Refuser la violence qui «défigure le visage de Dieu», dire «non à la haine, à la vengeance», surtout celle «perpétrée au nom d’une religion ou de Dieu». C’est l’appel du pape François, lancé le 30 novembre 2015 devant la communauté musulmane centrafricaine. Au matin de son dernier jour en République centrafricaine et sur le continent africain, le pape s’est rendu à la mosquée centrale de Koudoukou à Bangui, dans un déploiement sécuritaire impressionnant.

Remise en question à maintes reprises en raison des affrontements persistants entre les anti-balakas et les Seleka, cette visite au Kilomètre 5 (PK5), l’un des quartiers dangereux de la ville, où les musulmans sont encerclés par des milices chrétiennes, était l’une des étapes les plus symboliques du voyage du pape François.

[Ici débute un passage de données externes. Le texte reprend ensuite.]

(* ===== verification/RtcpFields.v ===== *)
(** * RTCP: the fields of a block

    What the parsers of the RTCP packets share: loops that write or read one item
    behind the other, the bytes that a read finds at a place, and the payload that
    a parsed common header comes with. *)

From S2P Require Import Prelude ByteIo Rtcp.

Open Scope Z_scope.
Open Scope c_scope.

(** [for (const Item& item : items) ...] over writes. *)
Fixpoint put_all {R A} (f : A -> stmt Sink R unit) (l : list A) : stmt Sink R unit :=
  match l with
  | [] => ret tt
  | a :: l => f a ;; put_all f l
  end.

(** [n] items of [step] bytes, the first one at [off]. *)
Fixpoint read_all {A} (f : Z -> option A) (n : nat) (off step : Z) : option (list A) :=
  match n with
  | O => Some []
  | S n => a ← f off; l ← read_all f n (off + step) step; Some (a :: l)
  end.

Lemma writes_all {A} (f : A -> forall R, stmt Sink R unit) (bytes : A -> list Z) l :
  Forall (fun a => writes (f a) (bytes a)) l ->
  writes (fun R => put_all (fun a => f a R) l) (concat (map bytes l)).
Proof.
  induction 1 as [|a l Ha _ IH]; cbn [put_all map concat]; [apply writes_nil|].
  by apply (writes_seq (f a) (fun R => put_all (fun a => f a R) l)).
Qed.

(** ** Reading fields behind one another *)

(** The bytes of [d] from [off] on start with [bs]. *)
Definition starts (d : list Z) (off : Z) (bs : list Z) : Prop := read_bytes d off (zlen bs) = Some bs.

Lemma starts_app d off b1 b2 : starts d off (b1 ++ b2) <-> starts d off b1 /\ starts d (off + zlen b1) b2.
Proof.
  unfold starts. rewrite !read_bytes_spec, zlen_app. pose proof (zlen_nonneg b1). pose proof (zlen_nonneg b2). split.
  - intros (H1 & _ & H2 & Hg). split; split_and!; try lia; auto.
    + intros i Hi. rewrite <- Hg by lia. rewrite zget_app, (proj2 (Z.ltb_lt _ _)) by lia. done.
    + intros i Hi. replace (off + zlen b1 + i) with (off + (zlen b1 + i)) by lia. rewrite <- Hg by lia.
      rewrite zget_app, (proj2 (Z.ltb_ge _ _)) by lia. f_equal. lia.
  - intros [(H1 & _ & H2 & Hg1) (_ & _ & H3 & Hg2)]. split_and!; try lia. intros i Hi. rewrite zget_app.
    destruct (Z.ltb_spec i (zlen b1)); [apply Hg1; lia|]. rewrite Hg2 by lia. f_equal. lia.
Qed.

Lemma starts_self bs : starts bs 0 bs.
Proof. unfold starts. apply read_bytes_spec. split_and!; [lia|done|lia|]. intros i _. by rewrite Z.add_0_l. Qed.

Lemma starts_be B d off v rest :
  Forall is_u8 d -> 0 <= v < 2 ^ (8 * Z.of_nat B) -> starts d off (be_bytes B v ++ rest) ->
  ReadBigEndian B d off = Some v /\ starts d (off + Z.of_nat B) rest.
Proof.
  intros Hu Hv [Hs Hr]%starts_app. rewrite zlen_be_bytes in Hr. split; [|done].
  unfold starts in Hs. rewrite zlen_be_bytes in Hs. rewrite (ReadBigEndian_bytes B d off v Hu Hs). by rewrite Z.mod_small.
Qed.

Lemma starts_signed B w d off v rest :
  (0 < B)%nat -> 8 * Z.of_nat B <= w -> Forall is_u8 d -> - 2 ^ (8 * Z.of_nat B - 1) <= v < 2 ^ (8 * Z.of_nat B - 1) ->
  starts d off (be_bytes B (v mod 2 ^ w) ++ rest) ->
  ReadBigEndianSigned B w d off = Some v /\ starts d (off + Z.of_nat B) rest.
Proof.
  intros HB Hw Hu Hv [Hs Hr]%starts_app. rewrite zlen_be_bytes in Hr. split; [|done].
  unfold starts in Hs. rewrite zlen_be_bytes in Hs. unfold ReadBigEndianSigned.
  rewrite (ReadBigEndian_bytes B d off (v mod 2 ^ w) Hu Hs). cbn [mbind option_bind]. rewrite Z.mod_mod_divide.
  - by rewrite signed_value by lia.
  - exists (2 ^ (w - 8 * Z.of_nat B)). rewrite <- Z.pow_add_r by lia. f_equal. lia.
Qed.

Lemma starts_byte d off v rest : starts d off (v :: rest) -> zget d off = Some v /\ starts d (off + 1) rest.
Proof. change (v :: rest) with ([v] ++ rest). intros [Hs Hr]%starts_app. split; [by apply read_byte|done]. Qed.

Lemma be_byte v : is_u8 v -> be_bytes 1 v = [v].
Proof. intros Hv. cbn [be_bytes]. rewrite Z.shiftr_0_r. by rewrite u8_id. Qed.

(** Read the next integer from a hypothesis [starts]. *)
Ltac next_be Hs :=
  let Hr := fresh "Hr" in
  apply starts_be in Hs as [Hr Hs]; [|done|done]; rewrite <- ?Z.add_assoc in Hs; rewrite ?Z.add_0_l in Hs;
  change (Z.of_nat 4) with 4 in Hs; change (Z.of_nat 2) with 2 in Hs; change (Z.of_nat 3) with 3 in Hs;
  repeat match type of Hs with context [Z.pos ?a + Z.pos ?b] =>
    let k := eval vm_compute in (Z.pos a + Z.pos b) in change (Z.pos a + Z.pos b) with k in Hs end;
  rewrite ?Hr; cbn [mbind option_bind].

(** The items that were written one behind the other. *)
Lemma read_all_bytes {A} (f : Z -> option A) (bytes : A -> list Z) (P : A -> Prop) step d l off rest :
  (forall a off rest, P a -> starts d off (bytes a ++ rest) -> f off = Some a /\ starts d (off + step) rest) ->
  Forall P l -> starts d off (concat (map bytes l) ++ rest) ->
  read_all f (length l) off step = Some l /\ starts d (off + step * Z.of_nat (length l)) rest.
Proof.
  intros Hf. induction l as [|a l IH] in off |- *; intros Hp Hs; cbn [map concat read_all length] in *.
  - split; [done|]. by rewrite Z.mul_0_r, Z.add_0_r.
  - apply list.Forall_cons in Hp as [Ha Hp]. rewrite <- app_assoc in Hs. destruct (Hf _ _ _ Ha Hs) as [E Hs'].
    destruct (IH _ Hp Hs') as [E' Hr]. rewrite E. cbn [mbind option_bind]. rewrite E'. cbn [mbind option_bind]. split; [done|].
    by replace (off + step * Z.of_nat (S (length l))) with (off + step + step * Z.of_nat (length l)) by lia.
Qed.

Lemma read_all_Some {A} (f : Z -> option A) (P : A -> Prop) n off step :
  0 <= step -> (forall i, off <= i -> i + step <= off + step * Z.of_nat n -> exists a, f i = Some a /\ P a) ->
  exists l, read_all f n off step = Some l /\ length l = n /\ Forall P l.
Proof.
  intros Hst. induction n as [|n IH] in off |- *; intros Hf; cbn [read_all]; [by exists []|].
  destruct (Hf off ltac:(lia) ltac:(nia)) as (a & Ea & Ha).
  destruct (IH (off + step)) as (l & El & Hl & Hp); [intros i H1 H2; apply Hf; lia|].
  exists (a :: l). rewrite Ea. cbn [mbind option_bind]. rewrite El. split_and!; [done|cbn; lia|by constructor].
Qed.

Lemma zlen_items {A} (bytes : A -> list Z) k l :
  (forall a, zlen (bytes a) = k) -> zlen (concat (map bytes l)) = k * Z.of_nat (length l).
Proof. intros Hk. induction l as [|a l IH]; cbn [map concat length]; [by rewrite Z.mul_0_r|]. rewrite zlen_app, Hk. lia. Qed.

Lemma items_u8 {A} (bytes : A -> list Z) l : (forall a, Forall is_u8 (bytes a)) -> Forall is_u8 (concat (map bytes l)).
Proof. intros Hu. induction l as [|a l IH]; cbn [map concat]; [constructor|]. apply list.Forall_app. by split. Qed.

(** ** Lists of 32 bit numbers *)

Definition put_u32s {R} (l : list Z) : stmt Sink R unit := put_all (fun v => put_be 4 0 v ;; advance 4) l.

Definition read_u32s (data : list Z) (n : nat) (off : Z) : option (list Z) := read_all (ReadBigEndian 4 data) n off 4.

Definition u32s_bytes (l : list Z) : list Z := concat (map (be_bytes 4) l).

Lemma zlen_u32s l : zlen (u32s_bytes l) = 4 * Z.of_nat (length l).
Proof. apply zlen_items. apply zlen_be_bytes. Qed.

Lemma u32s_u8 l : Forall is_u8 (u32s_bytes l).
Proof. apply items_u8. apply be_bytes_u8. Qed.

Lemma put_u32s_writes l : writes (fun R => put_u32s l) (u32s_bytes l).
Proof.
  apply (writes_all (fun v R => put_be 4 0 v ;; advance 4) (be_bytes 4)). apply list.Forall_forall. intros v _. group_fields.
Qed.

Lemma read_u32s_bytes d off l rest :
  Forall is_u8 d -> Forall is_u32 l -> starts d off (u32s_bytes l ++ rest) ->
  read_u32s d (length l) off = Some l /\ starts d (off + 4 * Z.of_nat (length l)) rest.
Proof.
  intros Hu Hl Hs. apply (read_all_bytes _ (be_bytes 4) is_u32 4 d l off rest); [|done|done].
  intros v o r Hv Hst. by apply starts_be in Hst.
Qed.

Lemma read_u32s_Some d off n :
  Forall is_u8 d -> 0 <= off -> off + 4 * Z.of_nat n <= zlen d ->
  exists l, read_u32s d n off = Some l /\ length l = n /\ Forall is_u32 l.
Proof.
  intros Hu H0 Hl. apply read_all_Some; [lia|]. intros i H1 H2. apply ReadBigEndian_Some; [done|lia|].
  change (Z.of_nat 4) with 4. lia.
Qed.

(** ** Headers that were parsed *)

Definition header_valid (h : CommonHeader) : Prop :=
  Forall is_u8 (payload h) /\ zlen (payload h) = payload_size h /\ 0 <= count_or_format_ h < 32 /\ is_u8 (packet_type_ h).

Lemma block_header_ok b : block_wf b -> header_valid (block_header b).
Proof. intros (H1 & H2 & H3 & _). unfold header_valid. cbn; auto. Qed.

(** The first read of the goal is in range and succeeds; the goal goes on with the
    value. *)
Ltac read_be_at B d o :=
  let v := fresh "v" in let E := fresh "E" in let Hv := fresh "Hv" in
  destruct (ReadBigEndian_Some B d o) as (v & E & Hv); [done|lia|lia|]; rewrite E; cbn [mbind option_bind].
Ltac read_be :=
  match goal with
  | |- exists _, (ReadBigEndian ?B ?d ?o ≫= _) = _ /\ _ => read_be_at B d o
  | |- context [ReadBigEndian ?B ?d ?o] => read_be_at B d o
  end.
Ltac read_u8 :=
  match goal with |- exists _, (zget ?d ?o ≫= _) = _ /\ _ =>
    let v := fresh "v" in let E := fresh "E" in
    destruct (zget_is_Some d o) as (v & E); [lia|]; rewrite E; cbn [mbind option_bind] end.

Lemma ReadBigEndianSigned_Some B w data off :
  (0 < B)%nat -> 8 * Z.of_nat B <= w -> Forall is_u8 data -> 0 <= off -> off + Z.of_nat B <= zlen data ->
  exists v, ReadBigEndianSigned B w data off = Some v /\ - 2 ^ (8 * Z.of_nat B - 1) <= v < 2 ^ (8 * Z.of_nat B - 1).
Proof.
  intros HB Hw Hu H1 H2. unfold ReadBigEndianSigned. read_be. pose proof (pow2_half (8 * Z.of_nat B) ltac:(lia)) as Hp.
  set (x := if v <? 2 ^ (8 * Z.of_nat B - 1) then v else v - 2 ^ (8 * Z.of_nat B)).
  assert (Hx : v = x mod 2 ^ (8 * Z.of_nat B) /\ - 2 ^ (8 * Z.of_nat B - 1) <= x < 2 ^ (8 * Z.of_nat B - 1)).
  { subst x. destruct (Z.ltb_spec v (2 ^ (8 * Z.of_nat B - 1))); split; try lia;
      [apply Z.mod_unique_pos with 0|apply Z.mod_unique_pos with (-1)]; lia. }
  destruct Hx as [E' Hx]. exists x. rewrite E', signed_value by lia. done.
Qed.

Lemma CommonHeader_Parse_safe buffer :
  Forall is_u8 buffer ->
  exists r, CommonHeader_Parse buffer = Some r /\
    forall h, r = Some h -> header_valid h /\ 4 <= header_packet_size h <= zlen buffer.
Proof.
  intros Hu. unfold CommonHeader_Parse, kHeaderLength, header_packet_size.
  destruct (Z.ltb_spec (zlen buffer) 4); [by exists None|].
  destruct (zget_is_Some buffer 0) as (b0 & E0); [lia|]. rewrite E0. cbn [mbind option_bind].
  pose proof (zget_Forall _ _ _ _ Hu E0) as Hb0. cbv beta in Hb0.
  assert (Hc : 0 <= Z.land b0 0x1F < 32).
  { change 0x1F with (Z.ones 5). rewrite Z.land_ones by lia. apply Z.mod_pos_bound. lia. }
  destruct (negb _); [by exists None|]. destruct (zget_is_Some buffer 1) as (pt & E1); [lia|]. rewrite E1. cbn [mbind option_bind].
  pose proof (zget_Forall _ _ _ _ Hu E1) as Hpt. cbv beta in Hpt. read_be.
  destruct (Z.ltb_spec (zlen buffer) (4 + v * 4)); [by exists None|].
  assert (Hpay : forall n pad, 0 <= n -> 0 <= pad -> n + pad = v * 4 -> exists r,
    (payload ← read_bytes buffer 4 n; Some (Some (mkHeader pt (Z.land b0 0x1F) pad n payload))) = Some r /\
    forall h, r = Some h -> header_valid h /\ 4 <= 4 + payload_size h + padding_size h <= zlen buffer).
  { intros n pad H1 H2 H3. rewrite (read_bytes_Some buffer 4 n) by lia. cbn [mbind option_bind].
    pose proof (read_bytes_Some buffer 4 n ltac:(lia) H1 ltac:(lia)) as Hr. pose proof (read_bytes_Forall _ _ _ _ _ Hu Hr) as Hpl.
    apply read_bytes_spec in Hr as (_ & Hl & _). eexists. split; [reflexivity|]. intros h [= <-]. split; [|cbn; lia].
    unfold header_valid. cbn [payload payload_size count_or_format_ packet_type_]. split_and!; auto; lia. }
  destruct (negb (Z.land b0 0x20 =? 0)); [|apply Hpay; lia].
  destruct (Z.eqb_spec (v * 4) 0); [by exists None|]. destruct (zget_is_Some buffer (4 + (v * 4 - 1))) as (pad & Ep); [lia|].
  rewrite Ep. cbn [mbind option_bind]. pose proof (zget_Forall _ _ _ _ Hu Ep) as Hpad. cbv beta in Hpad.
  destruct (Z.eqb_spec pad 0); [by exists None|]. destruct (Z.ltb_spec (v * 4) pad); [by exists None|].
  apply Hpay; unfold is_u8 in *; lia.
Qed.

(** The loop over the blocks of any bytes ends, reads only bytes of the packet, and
    the headers it hands on come with the payload they announce. *)
Lemma ParseCompoundPacket_safe buffer :
  Forall is_u8 buffer -> exists hs ok, ParseCompoundPacket buffer = Some (hs, ok) /\ Forall header_valid hs.
Proof.
  intros Hu. unfold ParseCompoundPacket.
  assert (Hf : forall fuel, (length buffer < fuel)%nat -> exists hs ok, compound_blocks fuel buffer = Some (hs, ok) /\ Forall header_valid hs);
    [|apply Hf; lia].
  intros fuel. revert buffer Hu. induction fuel as [|fuel IH]; intros buffer Hu Hl; [lia|]. cbn [compound_blocks].
  destruct buffer as [|x buffer]; [by exists [], true|].
  destruct (CommonHeader_Parse_safe (x :: buffer) Hu) as (r & -> & Hr). cbn [mbind option_bind].
  destruct r as [h|]; [|by exists [], false]. destruct (Hr h eq_refl) as [Hok Hsz].
  destruct (IH (drop (Z.to_nat (header_packet_size h)) (x :: buffer))) as (hs & ok & -> & Hhs).
  - by apply Forall_drop.
  - rewrite length_drop. cbn [length] in *. lia.
  - cbn [mbind option_bind]. exists (h :: hs), ok. split; [done|by constructor].
Qed.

Le pontife, qui y tenait particulièrement, a finalement pu se rendre sous haute surveillance dans la plus grande mosquée du pays, surmontée par trois petits minarets sur lesquels étaient postés des casques bleus en armes. Cernées par les soldats des Nations unies, toutes les rues du quartier étaient bloquées.

«Chrétiens et musulmans nous sommes frères»

Dans la mosquée aux murs verts clairs et sombres, le pape argentin a été accueilli par l’imam Tidiani Moussa Naibi. Invité à s’asseoir sur un divan, le pontife était accompagné de l’évêque de Bangui, Mgr Dieudonné Nzapalainga, ainsi que de membres évangéliques et musulmans de la Plateforme interconfessionnelle pour la paix.

«Chrétiens et musulmans nous sommes frères. Nous devons donc nous considérer comme tels, nous comporter comme tels», a assuré le pape François devant les quelque 250 musulmans assis en tailleur face à lui. «Nous savons bien que les derniers événements et les violences qui ont secoué votre pays n’étaient pas fondés sur des motifs proprement religieux», a affirmé le chef de l’Eglise catholique avant d’insister: «Celui qui dit croire en Dieu doit être aussi un homme, une femme de paix».

«Dieu est paix, salam»

Dans son discours en italien, traduit au fur et à mesure en sango, la langue locale, le pontife a exhorté à mettre fin à «toute action qui, de part et d’autre, défigure le visage de Dieu et a finalement pour but de défendre par tous les moyens des intérêts particuliers, au détriment du bien commun». Et le pape de lancer cet appel: «Ensemble, disons non à la haine, à la vengeance, à la violence, en particulier à celle qui est perpétrée au nom d’une religion ou de Dieu. Dieu est paix, salam».

Encourageant à faire de la Centrafrique «une maison accueillante pour tous ses enfants, sans distinction d’ethnie, d’appartenance politique ou de confession religieuse», le pape François a donné au pays, situé «au cœur de l’Afrique», une tâche d’exemplarité pour tout le continent où «les foyers de tension (…) empêchent les Africains de bénéficier de ce développement qu’ils méritent et auquel ils ont droit (…) Le peuple centrafricain n’est pas un peuple voué aux conflits et aux violences», a affirmé de son côté l’imam de Bangui.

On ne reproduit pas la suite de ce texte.